В вышедшей недавно книге «Гений танца» автор ее относится к Анне Павловне как к человеку далеко не симпатично.

Анна Павловна представляла исключительное сочетание гениальной натуры артиста с большой человеческой, доброй и чуткой душой, с широким сердцем, чуждым всего злого. И говорить о ее недостатках можно лишь при непременном желании их найти. Конечно, она была человек и обладала слабостями, но это были те неизбежные маленькие слабости, которые должны быть в каждой нервной впечатлительной женщине. Надо, однако, всегда помнить, кем была Анна Павловна, какая ответственность на ней лежала, какую трудную и самоотверженную жизнь вела эта артистка, и тогда все мимолетные вспышки ее раздражения, вызывавшиеся делом ее искусства, станут понятными и простительными. Такие вспышки, естественно, должно было чувствовать ее окружение – ее ближайшие сотрудники. Конечно, касались они и меня – я являлся ответственным за ведение дела, – затем балетмейстера и дирижера. Если иное замечание, даже резкое, принималось с сознанием, что Анна Павловна и тут никого не хочет обидеть, указывает правильно по существу, что нарушение порядка ее должно огорчать и отвлекать от работы, – получивший замечание старался объяснить и успокоить Анну Павловну, и тогда немедленно, тотчас же она успокаивалась. Но если кто-нибудь из нас, не касаясь существа вопроса, переносил его на личное самолюбие, – Анна Павловна расстраивались не на шутку: ее сотрудник, вместо того чтоб помочь и облегчить задачу, не интересуясь существом указанного дефекта, переносит вопрос на личную почву. Но и эти редкие, даже более серьезные недоразумения ликвидировались очень быстро: я уже упоминал, что отходчивость Анны Павловны была воистину необыкновенной. Совершенно искренно Анна Павловна забывала о происшедшем, и если я ей говорил потом, что в пылу разговора она сказала такую-то резкость, ее это удивляло:

– Неужели я это сказала?

Не надо забывать, что такие инциденты происходили, во-первых, далеко не часто, а затем, бывали только в кругу постоянных сотрудников Анны Павловны, работавших с ней много лет. От своих сотрудников, знавших ее и понимавших, что это не капризы, а заботы, вызываемые делом, Анна Павловна могла ждать успокоения: можно ль было обострять эти трения, эти такие понятные вспышки?
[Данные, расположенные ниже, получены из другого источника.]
(** X9.  One insert into a sketch of [d] rows of [t] counters: the array
    keeps its size; in every row [r] exactly the counter of the column
    [HashExtract] yields moves, by the sign it yields (with [int64_t]
    wrap-around), and every other counter keeps its value.  That column lies
    in the lower half of the row and the sign is [+1] or [-1]. *)
Theorem Insert_moves_one_counter_per_row (hash : Z) (C : list Z) (r c : Z) :
  0 < t -> 0 <= d -> length C = Z.to_nat (t * d) ->
  0 <= r < d -> 0 <= c < t ->
  let h := fst (HashExtract t d hash r) in
  let sign := snd (HashExtract t d hash r) in
  length (Insert_hash t d hash C) = length C /\
  0 <= h /\ 2 * h < t /\ (sign = 1 \/ sign = -1) /\
  Insert_hash t d hash C !!! counter t r c =
    if c =? h then s64 (C !!! counter t r c + sign) else C !!! counter t r c.
Proof.
  intros Ht Hd Hlen Hr Hc h sign.
  pose proof (HashExtract_range hash r Ht) as (Hh0 & Hh1 & Hsign).
  unfold Insert_hash.
  destruct (Insert_loop_spec hash (Z.to_nat d) 0 C r c) as [Hl Hv];
    try lia.
  split; [exact Hl|]. split; [exact Hh0|]. split; [exact Hh1|].
  split; [exact Hsign|]. rewrite Hv.
  destruct (Z.leb_spec 0 r); [|lia].
  destruct (Z.ltb_spec r (0 + Z.of_nat (Z.to_nat d))); [|lia].
  reflexivity.
Qed.

Lemma counter_of_index (i : nat) :
  0 < t -> 0 <= d -> (i < Z.to_nat (t * d))%nat ->
  exists r c, 0 <= r < d /\ 0 <= c < t /\ counter t r c = i.
Proof.
  intros Ht Hd Hi. exists (Z.of_nat i / t), (Z.of_nat i mod t).
  pose proof (Z.mod_pos_bound (Z.of_nat i) t Ht) as Hc.
  pose proof (Z.div_mod (Z.of_nat i) t ltac:(lia)) as Hdm.
  assert (Hr0 : 0 <= Z.of_nat i / t) by (apply Z.div_pos; lia).
  assert (Hr1 : Z.of_nat i / t < d).
  { apply Z.div_lt_upper_bound; [lia|]. lia. }
  split; [lia|]. split; [exact Hc|]. unfold counter. lia.
Qed.

Lemma Insert_hash_length (hash : Z) (C : list Z) :
  0 < t -> 0 <= d -> length C = Z.to_nat (t * d) ->
  length (Insert_hash t d hash C) = Z.to_nat (t * d).
Proof.
  intros Ht Hd Hlen.
  destruct (Z.eq_dec d 0) as [->|Hd0]; [exact Hlen|].
  destruct (Insert_hash_cell hash C 0 0) as [Hl _]; try lia.
Qed.

(** Two inserts can be swapped. *)
Lemma Insert_hash_comm (h1 h2 : Z) (C : list Z) :
  0 < t -> 0 <= d -> length C = Z.to_nat (t * d) ->
  Insert_hash t d h1 (Insert_hash t d h2 C) =
  Insert_hash t d h2 (Insert_hash t d h1 C).
Proof.
  intros Ht Hd Hlen.
  pose proof (Insert_hash_length h1 C Ht Hd Hlen) as Hl1.
  pose proof (Insert_hash_length h2 C Ht Hd Hlen) as Hl2.
  pose proof (Insert_hash_length h1 _ Ht Hd Hl2) as Hl12.
  pose proof (Insert_hash_length h2 _ Ht Hd Hl1) as Hl21.
  apply list_eq. intros i.
  destruct (Nat.lt_ge_cases i (Z.to_nat (t * d))) as [Hi|Hi].
  - rewrite !list_lookup_lookup_total_lt by lia. f_equal.
    destruct (counter_of_index i Ht Hd Hi) as (r & c & Hr & Hc & <-).
    destruct (Insert_hash_cell h1 (Insert_hash t d h2 C) r c
                Ht Hd Hl2 Hr Hc) as (_ & ->).
    destruct (Insert_hash_cell h2 (Insert_hash t d h1 C) r c
                Ht Hd Hl1 Hr Hc) as (_ & ->).
    destruct (Insert_hash_cell h1 C r c Ht Hd Hlen Hr Hc) as (_ & ->).
    destruct (Insert_hash_cell h2 C r c Ht Hd Hlen Hr Hc) as (_ & ->).
    destruct (c =? fst (HashExtract t d h1 r));
      destruct (c =? fst (HashExtract t d h2 r)); try reflexivity.
    rewrite !s64_add_l. f_equal. lia.
  - rewrite !lookup_ge_None_2 by lia. reflexivity.
Qed.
По совести должен сказать: почти всегда Анна Павловна была права. У нее был совершенно необыкновенный глаз, охватывавший буквально все. Войдя в комнату, Анна Павловна сразу замечала, что такая-то картина чуть-чуть криво висит, полка или этажерка покрыта пылью. Так же было и на сцене. Выйдя перед спектаклем, Анна Павловна в один момент улавливала, что у такой-то грим не в порядке, у другой – смятый костюм, у третьей ленточка на башмаке неаккуратно завязана, и Анна Павловна сердилась: почему она должна заниматься этими мелочами, отвлекаться и терять свое настроение, а заведующий гардеробом не заметил, что костюм смят, и режиссер не указал артистам на плохой грим. То же самое было и с танцами. Анна Павловна сразу видела, что в па де катр[32] одна из танцовщиц нагибала голову больше, чем другие, а в таком-то месте одна поднимала руку раньше, чем следовало. Попадало в таких случаях не танцовщице, а балетмейстеру или режиссеру, недостаточно хорошо срепетировавшим балет. Понятно, что те или другие недочеты могут всегда случиться, и Анна Павловна прекрасно знала это. Но она также знала, что только строгая дисциплина и систематическая, неукоснительная требовательность к артистам, их собственное сознание ответственности на сцене могут поддерживать дело в той атмосфере искусства, которое она сама создавала, вкладывая в него всю душу. Она не выносила небрежности или неряшливости в работе. Но вот, несмотря на ее требовательность и строгость, за все годы, которые я провел с Анной Павловной, мне помнятся лишь два случая, когда артисты были оштрафованы за какие-то упущения.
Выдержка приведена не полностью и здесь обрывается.